Summary: uncompng is a small, single-file C library (or a Go port) for producing uncompressed PNG files. Doing so can be simpler, easier and quicker than producing a regular (well compressed) PNG file.

Julia Set Example

Sometimes I’ll have a program that produces a temporary 2-dimensional image file (e.g. a PNG file). Temporary means something like:

  • it will undergo further optimizing (such as running pngcrush on it) before e.g. checking it into source control, shipping it in an app binary, serving it (repeatedly) over the network, etc.
  • it will undergo further processing, e.g. stitching multiple temporary images into a larger one.
  • I just want to eyeball the thing and will probably delete it an hour later.

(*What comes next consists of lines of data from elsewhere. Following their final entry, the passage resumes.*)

(* ===== verification/BusDemo.v ===== *)
(** * The eventbus and the in-process transport in motion, with witnesses *)
From S2P Require Import Prelude Errors GoLib Event Json Bound Relay Envelope Scenario Codec Publisher Subscriber BusProps Mongo MongoProps MongoDemo OutboxBus Gochan GochanProps Metrics.
#[local] Open Scope Z_scope.

(** A message is its type and its one field; both formats write the field. *)
#[export] Instance text_proto : Protobuf := {|
  Any := option (string * string);
  PMessage := string * string;
  as_message v := v;
  with_message _ m := Some m;
  proto_Marshal m := inl (Some m.2);
  proto_Unmarshal b m := ((m.1, default ""%string b), None);
  protojson_Marshal m := inl (Some m.2);
  protojson_Unmarshal _ b m := ((m.1, default ""%string b), None) |}.
#[export] Instance text_proto_laws : ProtobufLaws.
Proof.
  refine {| mtype m := m.1; PEqual := eq |}.
  - intros [t f] b [t0 f0] [= <-] [= ->]. simpl. eauto.
  - intros [t f] b [t0 f0] [= <-] [= ->]. simpl. eauto.
Defined.

Definition codecs : gmap string Codec := {["json"%string := jsonCodec; "proto"%string := protoCodec]}.
Example codecs_init : Codec.init = Some codecs.
Proof. apply init_codecs. Qed.
Lemma codecs_two k c : codecs !! k = Some c → c = protoCodec ∨ c = jsonCodec.
Proof.
  unfold codecs. intros [[_ <-]|[_ [_ <-]%lookup_singleton_Some]]%lookup_insert_Some; auto.
Qed.

(** A program that brings its own codec, under a name in capitals. *)
Definition own_codec : Codec := mkCodec "Avro" (λ v, inr (Errors.New "unsupported")) (λ d v, (v, None)).
Lemma registry_well_keyed_witness :
  ∃ reg, registrations [own_codec] = Some reg ∧
    (∀ ct codec, resolve reg ct = inl codec →
       ContentSubtype ct = (ToLower (Name codec), true) ∧ Name codec ≠ ""%string) ∧
    ContentSubtype "application/AVRO" = (ToLower (Name own_codec), true).
Proof.
  exists (<["avro"%string := own_codec]> codecs).
  assert (registrations [own_codec] = Some (<["avro"%string := own_codec]> codecs)) as Hr.
  { unfold registrations. rewrite init_codecs. reflexivity. }
  split; [exact Hr|]. split; [apply (registry_well_keyed [own_codec] _ Hr)|reflexivity].
Defined.

Definition book : Any := Some ("books.v1.BookCreated", "Dune")%string.
Definition demo_opts : list PublishOption :=
  [WithEventID "id-1"; WithEventSource "books"; WithEventContentType "application/json; charset=utf-8";
   WithEventDataSchema (Some "urn:schema"%string); WithEventExtension "tenant" (GString "acme");
   WithEventTime Second].
(** [script] is the world of [Scenario]; no ID is minted here. *)
Definition no_random : M script (string + err) := mret (inr (Errors.New "no entropy")).
Definition quiet_sender : Sender (W:=script) := λ _ _ _, mret None.

(** ** The subscriber *)
Definition books_desc : ServiceDesc := mkServiceDesc "books.v1" [mkEventDesc "BookCreated"; mkEventDesc "BookSold"] "books.proto".
(** Decodes, and panics on an event without a subject. *)
Definition book_handler : EventHandler (W:=script) := λ ctx md dec inter,
  mret (if String.eqb (Subject md) "" then Panicked "no subject" else Returned (dec (Some ("books.v1.BookCreated", ""))).2)%string.
Definition book_sub : Subscriber (W:=script) :=
  (RegisterHandler (NewSubscriber "shop" []) books_desc "BookCreated" book_handler).1.
Example book_sub_info : GetServiceInfo book_sub = [("books.v1", ["BookCreated"])]%string.
Proof. by vm_compute. Qed.
Example registered_twice : (RegisterHandler book_sub books_desc "BookCreated" book_handler).2 ≠ None.
Proof. by vm_compute. Qed.

(** ** Witnesses *)
Definition start : script := mkScript 0 [].
Lemma publish_sends_once_witness :
  (∃ er s1, ∀ send, publish codecs Background "books.v1.BookCreated" book
     (with_sender (pimpl (NewPublisher codecs no_random quiet_sender [] start).1) send) demo_opts start = (Some er, s1)) ∨
  (∃ md data s1 codec,
     (∀ send, publish codecs Background "books.v1.BookCreated" book
        (with_sender (pimpl (NewPublisher codecs no_random quiet_sender [] start).1) send) demo_opts start =
        (wrapf "send" <$> (send Background (Some md) data s1).1, (send Background (Some md) data s1).2)) ∧
     prepared "books.v1.BookCreated" demo_opts md ∧
     resolve codecs (DataContentType md) = inl codec ∧ Codec.Marshal codec book = inl data).
Proof. apply publish_sends_once, NewPublisher_memo. Defined.
Lemma published_is_handled_witness :
  (∃ er s1, ∀ send, publish codecs Background "books.v1.BookCreated" book
     (with_sender (pimpl (NewPublisher codecs no_random quiet_sender [] start).1) send) demo_opts start = (Some er, s1)) ∨
  (∃ svc ev (dec : Any → Any * error), SplitType "books.v1.BookCreated" = inl (svc, ev) ∧
     ∃ m', dec (Some ("books.v1.BookCreated", "")%string) = (Some m', None) ∧
           ("books.v1.BookCreated", "Dune")%string = m').
Proof.
  destruct (published_is_handled codecs no_random quiet_sender [] start "books.v1.BookCreated" book
    ("books.v1.BookCreated", "Dune")%string demo_opts Background)
    as [Hl|(md & data & s1 & svc & ev & dec & _ & Hsplit & Hdec & _)];
    [apply codecs_two|done|by vm_compute|left; exact Hl|right].
  exists svc, ev, dec. split; [exact Hsplit|]. by apply (Hdec _ ("books.v1.BookCreated", "")%string).
Defined.
(** On this publisher it is the second case, down to the handler. *)
Example book_arrives s :
  let send : Sender := λ _ md data, process codecs book_sub Background (default zeroMetadata md) data in
  let p := pimpl (NewPublisher codecs no_random send [] s).1 in
  (publish codecs Background "books.v1.BookCreated" book p (WithEventSubject "dune" :: demo_opts) s).1 = None ∧
  (publish codecs Background "books.v1.BookCreated" book p demo_opts s).1 ≠ None.
Proof. by vm_compute. Qed.

Lemma demo_text md :
  prepared "books.v1.BookCreated" demo_opts md → carried md ∧ parseable (Event.DataSchema md).
Proof.
  intros [_ Ht Hv Hsu Hx Hi Hso Hct Htm Hs _].
  specialize (Hi ltac:(by vm_compute)). specialize (Htm ltac:(by vm_compute)).
  destruct md as [sv ty so su i t ex ds ct]. simpl in *. subst. split.
  - split; [repeat constructor|by vm_compute|]. simpl.
    apply map_Forall_insert_2; [by split_and!; vm_compute|apply map_Forall_empty].
  - destruct ds as [u|]; simpl in *; [|by vm_compute in Hs]. destruct Hs as [_ [= <-]].
    intros u [= <-] _. exists "urn:schema"%string. split_and!; [done|done|]. intros _. by eexists.
Qed.
Definition no_random_m : M msess (string + err) := mret (inr (Errors.New "no entropy")).
Definition tx_pub : PublisherImpl * msess := txPublisher codecs no_random_m [] (Some 7%nat) None (mongo_sess []).
Lemma tx_returns_nil :
  (publish codecs Background "books.v1.BookCreated" book (pimpl tx_pub.1) demo_opts tx_pub.2).1 = None.
Proof. by vm_compute. Qed.
Lemma tx_generator : respects only_time (idGenerator (pimpl tx_pub.1)).
Proof. intros w. change (only_time w w). unfold only_time. split_and!; [done|done|lia]. Qed.
Lemma outbox_publish_witness :
  ∃ s' md data codec sid l doc t,
    prepared "books.v1.BookCreated" demo_opts md ∧ resolve codecs (DataContentType md) = inl codec ∧
    Codec.Marshal codec book = inl data ∧
    (Some 7%nat = Some sid ∨ Some 7%nat = None ∧ None = Some sid) ∧
    pending (mfound (mongo_sess [])) !! sid = Some l ∧
    colls s' = with_pending (mfound (mongo_sess [])) (<[sid := l ++ [doc]]> (pending (mfound (mongo_sess [])))) ∧
    decodeMessage doc = inl (Relay.mkMessage (ID md) 0 (Some (stored md)) data (bsonDate t)) ∧
    hostTime (mongo_sess []) <= t.
Proof.
  pose proof (λ s', outbox_publish codecs no_random_m [] (Some 7%nat) None Background "books.v1.BookCreated" book
    demo_opts (mongo_sess []) tx_pub.1 tx_pub.2 s' (λ _, eq_refl) demo_text (surjective_pairing tx_pub) tx_generator) as Ho.
  pose proof tx_returns_nil as Hr. revert Ho Hr.
  generalize (publish codecs Background "books.v1.BookCreated" book (pimpl tx_pub.1) demo_opts tx_pub.2).
  intros [r s'] Ho Hr. simpl in Hr. subst r. exists s'. by apply Ho.
Defined.

(** *** The in-process transport *)
Definition ev_a : Metadata := WithEventID "a" (NewMetadata "books.v1.BookCreated").
Definition ev_b : Metadata := WithEventID "b" (NewMetadata "books.v1.BookCreated").
(** Two Sends, one delivery that fails, then the transport closes. *)
Definition two_sends : list act :=
  [ASend (Some 0%nat) (Some ev_a) None; ASend (Some 0%nat) (Some ev_b) None; AReceive (Some 1%nat);
   ASendStep 0 CDefault; ASendStep 0 CChan; ASendStep 1 CDefault; ASendStep 1 CChan;
   ARecvStep 0 CDefault None; ARecvStep 0 CChan None; ARecvStep 0 CDefault None;
   ARecvStep 0 CDefault (Some (Errors.New "handler")); AClose;
   ARecvStep 0 CDefault None; ARecvStep 0 CClosed None; ARecvStep 0 CDefault None;
   ARecvStep 0 CChan None; ARecvStep 0 CDefault None; ARecvStep 0 CDefault None; ARecvStep 0 CDefault None].
Definition at_two : sendReceiver := default (New true) (steps (New true) two_sends).
Lemma steps_reach (s : sendReceiver) l s' : steps s l = Some s' → rtc stepping s s'.
Proof.
  unfold steps. revert s. induction l as [|a l IH]; intros s; simpl; [by intros [= <-]; apply rtc_refl|].
  destruct (step s a) as [s1|] eqn:E.
  - intros Hl. eapply rtc_l; [by exists a|by apply IH].
  - assert (∀ l, foldl (λ (s : option sendReceiver) a, s ≫= λ s, step s a) None l = None) as Hn
      by (intros k; induction k; done).
    by rewrite Hn.
Qed.
Lemma at_two_reached : rtc stepping (New true) at_two.
Proof. apply steps_reach with (l := two_sends). by vm_compute. Qed.
Lemma gochan_fifo_witness :
  meta <$> handed at_two = [ev_a; ev_b] ∧ length (reported at_two) = 1%nat ∧
  taken at_two = handed at_two ++ in_hand at_two.
Proof.
  split; [by vm_compute|]. split; [by vm_compute|].
  apply (gochan_fifo true at_two at_two_reached). apply Nat.leb_le. by vm_compute.
Defined.
Lemma closed_refuses_witness :
  let s' := default at_two (steps at_two [ASend (Some 0%nat) (Some ev_a) None; ASendStep 2 CClosed]) in
  ∀ c, sends s' !! 2%nat = Some c → cpc c = SCheck ∨ cpc c = SDone (Some (Sentinel ErrClosed)).
Proof.
  intros s' c. apply (closed_refuses at_two s' 2 c).
  - by vm_compute.
  - apply steps_reach with (l := [ASend (Some 0%nat) (Some ev_a) None; ASendStep 2 CClosed]). by vm_compute.
  - vm_compute. lia.
Defined.
Lemma receive_ends_witness :
  ch at_two = [] ∧ DTry = DTry ∧
    (quiet at_two → ∀ s2, rtc stepping (default at_two (step at_two (ARecvStep 0 CDefault None))) s2 →
       accepted s2 ≡ₚ handed at_two ++ in_hand at_two).
Proof.
  apply (receive_ends true at_two 0 1 DTry CDefault None _ None at_two_reached); by vm_compute.
Defined.

(** ** The metrics *)
Record meters := mkMeters { mticks : nat; running : gmap string Z }.
#[export] Instance meters_host : Host meters := λ w, (Z.of_nat (mticks w), w).
Definition move (by_ : Z) (m : metric) (l : list string) : M meters unit := λ w,
  match m, l with
  | handleInFlight, [n] => (tt, mkMeters (mticks w) (<[n := default 0 (running w !! n) + by_]> (running w)))
  | _, _ => (tt, w)
  end.
#[export] Instance meters_prom : Prom meters := {|
  Register _ _ _ := mret None;
  Inc := move 1;
  Dec := move (-1);
  Add _ _ _ := skip;
  Set_ _ _ _ := skip;
  Observe _ _ _ := skip |}.
Lemma move_running b m l w n :
  default 0 (running (move b m l w).2 !! n) =
    default 0 (running w !! n) + (if bool_decide (m = handleInFlight ∧ l = [n]) then b else 0).
Proof.
  destruct (decide (m = handleInFlight)) as [->|Hm].
  2: { rewrite bool_decide_eq_false_2 by naive_solver. destruct m, l as [|? []]; simpl; lia || done. }
  destruct l as [|k [|k' l]]; [rewrite bool_decide_eq_false_2 by naive_solver; simpl; lia| |
    rewrite bool_decide_eq_false_2 by naive_solver; simpl; lia].
  cbn [move snd running].
  destruct (decide (k = n)) as [->|Hne].
  - rewrite lookup_insert_eq, bool_decide_eq_true_2 by done. simpl. lia.
  - rewrite lookup_insert_ne, bool_decide_eq_false_2 by naive_solver. lia.
Qed.
Lemma move_ticks b m l w : mticks (move b m l w).2 = mticks w.
Proof. by destruct m, l as [|? []]. Qed.
#[export] Instance meters_laws : PromLaws (W:=meters) nat.
Proof.
  refine {| view := mticks; inflight w n := default 0 (running w !! n) |}; try done.
  - intros. apply move_ticks.
  - intros. apply move_ticks.
  - intros. apply move_running.
  - intros m l w n. etrans; [apply (move_running (-1))|]. case_bool_decide; lia.
Defined.
Definition idle : meters := mkMeters O ∅.
(** A handler that panics while it is counted as running. *)
Lemma subscriber_transparent_witness :
  ∃ w1 : meters, view w1 = view idle ∧ inflight w1 "books.v1.BookSold" = inflight idle "books.v1.BookSold" + 1 ∧
    let '(r, w') := SubscriberInterceptor_ (mkHctx Background (mkContext _ None)) (NewMetadata "books.v1.BookSold")
                      book (λ _ _, mret (Panicked "nil map")) idle in
    r = Panicked "nil map" ∧ view w' = view w1 ∧
    inflight w' "books.v1.BookSold" = inflight idle "books.v1.BookSold".
Proof.
  exact (subscriber_transparent (mkHctx Background (mkContext _ None)) (NewMetadata "books.v1.BookSold") book
    (λ _ _, mret (Panicked "nil map")) idle (λ _, eq_refl)).
Defined.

Producing a good quality PNG file - one that is compressed - requires some moderately complex code and a moderate amount of CPU time (e.g. to calculate the optimal Huffman codes). But if you’re just producing a temporary file, you don’t always need to output a good PNG, just a valid one. It can be simpler, easier and quicker to produce an uncompressed PNG file. You could produce uncompressed BMP or PPM instead, but PNG is ubiquitous and widely understood by many software tools.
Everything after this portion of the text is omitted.